LISTED ENTRIES>
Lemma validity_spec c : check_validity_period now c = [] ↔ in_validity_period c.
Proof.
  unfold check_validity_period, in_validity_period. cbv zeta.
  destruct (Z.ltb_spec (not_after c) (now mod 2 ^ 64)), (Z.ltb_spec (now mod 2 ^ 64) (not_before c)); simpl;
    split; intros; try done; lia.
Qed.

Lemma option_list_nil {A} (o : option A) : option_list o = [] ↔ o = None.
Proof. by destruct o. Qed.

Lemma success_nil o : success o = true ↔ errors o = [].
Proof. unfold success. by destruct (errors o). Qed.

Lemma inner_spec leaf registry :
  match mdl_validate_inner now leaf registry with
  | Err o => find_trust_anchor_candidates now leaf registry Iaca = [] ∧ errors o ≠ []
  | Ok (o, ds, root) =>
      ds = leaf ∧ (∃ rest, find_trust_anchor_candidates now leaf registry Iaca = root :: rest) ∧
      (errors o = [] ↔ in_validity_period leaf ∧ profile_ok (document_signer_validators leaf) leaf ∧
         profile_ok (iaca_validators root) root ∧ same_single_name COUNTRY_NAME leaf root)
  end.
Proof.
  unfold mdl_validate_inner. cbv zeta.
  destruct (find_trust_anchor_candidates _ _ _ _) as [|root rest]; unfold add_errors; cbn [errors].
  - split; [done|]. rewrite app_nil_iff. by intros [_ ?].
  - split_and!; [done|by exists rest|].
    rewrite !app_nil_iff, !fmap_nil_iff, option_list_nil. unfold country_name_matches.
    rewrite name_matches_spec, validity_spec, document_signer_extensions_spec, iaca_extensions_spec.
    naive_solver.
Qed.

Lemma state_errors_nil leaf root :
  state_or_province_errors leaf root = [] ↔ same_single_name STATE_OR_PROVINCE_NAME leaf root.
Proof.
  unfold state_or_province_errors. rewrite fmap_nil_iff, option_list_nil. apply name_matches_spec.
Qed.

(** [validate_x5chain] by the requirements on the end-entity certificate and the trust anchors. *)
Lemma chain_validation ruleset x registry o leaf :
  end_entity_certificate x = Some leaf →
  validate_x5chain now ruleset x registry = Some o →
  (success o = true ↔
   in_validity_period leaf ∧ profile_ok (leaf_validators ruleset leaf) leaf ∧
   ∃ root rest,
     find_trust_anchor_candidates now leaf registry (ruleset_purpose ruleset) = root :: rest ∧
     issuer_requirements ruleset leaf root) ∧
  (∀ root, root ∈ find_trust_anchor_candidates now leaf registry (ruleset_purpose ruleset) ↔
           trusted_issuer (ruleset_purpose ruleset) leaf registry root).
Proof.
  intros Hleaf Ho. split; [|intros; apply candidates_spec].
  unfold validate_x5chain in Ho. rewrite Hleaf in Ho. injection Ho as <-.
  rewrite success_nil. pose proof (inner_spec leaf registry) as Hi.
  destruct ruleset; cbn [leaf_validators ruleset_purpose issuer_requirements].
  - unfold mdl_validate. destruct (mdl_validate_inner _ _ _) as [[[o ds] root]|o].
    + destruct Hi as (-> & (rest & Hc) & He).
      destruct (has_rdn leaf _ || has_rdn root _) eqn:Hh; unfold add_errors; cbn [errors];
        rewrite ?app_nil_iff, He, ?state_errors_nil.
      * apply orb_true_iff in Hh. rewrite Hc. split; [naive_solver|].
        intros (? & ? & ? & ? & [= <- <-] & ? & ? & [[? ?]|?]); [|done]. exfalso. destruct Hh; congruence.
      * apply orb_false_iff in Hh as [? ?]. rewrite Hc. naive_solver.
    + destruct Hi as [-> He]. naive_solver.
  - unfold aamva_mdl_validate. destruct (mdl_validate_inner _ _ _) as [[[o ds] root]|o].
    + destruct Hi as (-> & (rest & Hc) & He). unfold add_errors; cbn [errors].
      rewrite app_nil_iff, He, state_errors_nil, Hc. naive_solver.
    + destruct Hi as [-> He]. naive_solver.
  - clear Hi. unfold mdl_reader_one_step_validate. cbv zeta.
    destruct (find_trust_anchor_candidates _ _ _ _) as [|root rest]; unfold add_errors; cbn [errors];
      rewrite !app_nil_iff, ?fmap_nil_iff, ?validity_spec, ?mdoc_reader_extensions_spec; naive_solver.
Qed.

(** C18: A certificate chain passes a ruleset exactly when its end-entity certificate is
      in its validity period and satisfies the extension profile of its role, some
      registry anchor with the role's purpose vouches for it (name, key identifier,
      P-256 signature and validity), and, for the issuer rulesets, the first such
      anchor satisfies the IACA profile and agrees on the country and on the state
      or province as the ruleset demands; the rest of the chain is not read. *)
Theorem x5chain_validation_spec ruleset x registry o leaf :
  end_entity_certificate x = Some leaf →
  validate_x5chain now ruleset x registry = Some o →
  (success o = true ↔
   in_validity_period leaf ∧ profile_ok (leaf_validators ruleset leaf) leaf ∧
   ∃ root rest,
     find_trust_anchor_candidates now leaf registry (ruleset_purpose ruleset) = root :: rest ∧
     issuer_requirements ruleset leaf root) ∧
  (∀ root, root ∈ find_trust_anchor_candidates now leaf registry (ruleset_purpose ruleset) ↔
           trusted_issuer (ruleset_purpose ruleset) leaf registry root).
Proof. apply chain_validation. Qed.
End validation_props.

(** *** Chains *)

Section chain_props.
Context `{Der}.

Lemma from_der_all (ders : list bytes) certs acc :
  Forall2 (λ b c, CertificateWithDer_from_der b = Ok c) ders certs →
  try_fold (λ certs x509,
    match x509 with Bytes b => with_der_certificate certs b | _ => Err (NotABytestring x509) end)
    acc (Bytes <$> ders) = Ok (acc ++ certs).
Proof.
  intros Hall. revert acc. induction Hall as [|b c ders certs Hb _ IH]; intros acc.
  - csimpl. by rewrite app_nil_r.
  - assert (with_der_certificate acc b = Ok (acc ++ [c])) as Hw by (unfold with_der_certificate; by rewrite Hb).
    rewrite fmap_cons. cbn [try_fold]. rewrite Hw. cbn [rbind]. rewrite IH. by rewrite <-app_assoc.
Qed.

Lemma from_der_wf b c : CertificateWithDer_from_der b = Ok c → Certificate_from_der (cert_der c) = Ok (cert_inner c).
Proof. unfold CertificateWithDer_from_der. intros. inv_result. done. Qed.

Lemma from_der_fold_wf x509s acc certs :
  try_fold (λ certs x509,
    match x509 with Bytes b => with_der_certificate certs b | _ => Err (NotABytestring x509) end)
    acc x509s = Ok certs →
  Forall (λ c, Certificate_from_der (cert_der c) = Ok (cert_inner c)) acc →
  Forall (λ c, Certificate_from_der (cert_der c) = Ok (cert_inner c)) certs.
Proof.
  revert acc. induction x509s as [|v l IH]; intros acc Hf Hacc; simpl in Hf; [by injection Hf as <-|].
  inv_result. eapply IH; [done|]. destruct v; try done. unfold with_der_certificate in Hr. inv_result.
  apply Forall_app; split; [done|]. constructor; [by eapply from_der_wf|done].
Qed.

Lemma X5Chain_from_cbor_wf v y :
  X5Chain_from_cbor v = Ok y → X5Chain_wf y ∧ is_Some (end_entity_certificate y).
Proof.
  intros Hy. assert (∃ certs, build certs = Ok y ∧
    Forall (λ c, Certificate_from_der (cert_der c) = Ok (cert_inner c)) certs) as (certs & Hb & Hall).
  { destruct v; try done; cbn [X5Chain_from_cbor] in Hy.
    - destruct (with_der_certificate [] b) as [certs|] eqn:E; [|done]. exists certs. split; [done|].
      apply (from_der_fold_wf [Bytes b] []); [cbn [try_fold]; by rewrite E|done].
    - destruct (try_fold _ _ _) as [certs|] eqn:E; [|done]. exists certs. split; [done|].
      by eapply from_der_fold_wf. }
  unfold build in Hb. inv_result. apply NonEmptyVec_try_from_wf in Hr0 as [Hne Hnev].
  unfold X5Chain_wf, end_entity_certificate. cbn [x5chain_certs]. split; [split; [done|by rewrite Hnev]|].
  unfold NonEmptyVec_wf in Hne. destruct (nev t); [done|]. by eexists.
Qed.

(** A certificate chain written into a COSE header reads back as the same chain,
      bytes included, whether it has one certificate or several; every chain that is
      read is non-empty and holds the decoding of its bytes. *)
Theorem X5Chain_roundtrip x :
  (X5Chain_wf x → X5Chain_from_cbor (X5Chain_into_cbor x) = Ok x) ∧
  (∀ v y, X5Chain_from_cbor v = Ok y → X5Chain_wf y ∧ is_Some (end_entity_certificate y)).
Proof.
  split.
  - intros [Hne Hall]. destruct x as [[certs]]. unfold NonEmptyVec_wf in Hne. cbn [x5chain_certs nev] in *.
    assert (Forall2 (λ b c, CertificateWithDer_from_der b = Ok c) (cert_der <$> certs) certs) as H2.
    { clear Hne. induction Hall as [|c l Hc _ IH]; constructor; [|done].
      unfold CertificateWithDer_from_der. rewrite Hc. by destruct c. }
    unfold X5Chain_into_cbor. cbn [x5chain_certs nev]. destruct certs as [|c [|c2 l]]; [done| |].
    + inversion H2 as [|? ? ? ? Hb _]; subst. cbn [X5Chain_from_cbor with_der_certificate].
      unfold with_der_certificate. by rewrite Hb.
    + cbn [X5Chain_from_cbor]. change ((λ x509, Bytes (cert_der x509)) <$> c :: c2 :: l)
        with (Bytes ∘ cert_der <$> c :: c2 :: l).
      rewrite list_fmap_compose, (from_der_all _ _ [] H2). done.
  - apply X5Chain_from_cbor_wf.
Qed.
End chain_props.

YOUR TASK> Reproduce only this range: the first line of the data above through the line with "ds = leaf ∧", both included, exactly as written.

TASK RESPONSE>
Lemma validity_spec c : check_validity_period now c = [] ↔ in_validity_period c.
Proof.
  unfold check_validity_period, in_validity_period. cbv zeta.
  destruct (Z.ltb_spec (not_after c) (now mod 2 ^ 64)), (Z.ltb_spec (now mod 2 ^ 64) (not_before c)); simpl;
    split; intros; try done; lia.
Qed.

Lemma option_list_nil {A} (o : option A) : option_list o = [] ↔ o = None.
Proof. by destruct o. Qed.

Lemma success_nil o : success o = true ↔ errors o = [].
Proof. unfold success. by destruct (errors o). Qed.

Lemma inner_spec leaf registry :
  match mdl_validate_inner now leaf registry with
  | Err o => find_trust_anchor_candidates now leaf registry Iaca = [] ∧ errors o ≠ []
  | Ok (o, ds, root) =>
      ds = leaf ∧ (∃ rest, find_trust_anchor_candidates now leaf registry Iaca = root :: rest) ∧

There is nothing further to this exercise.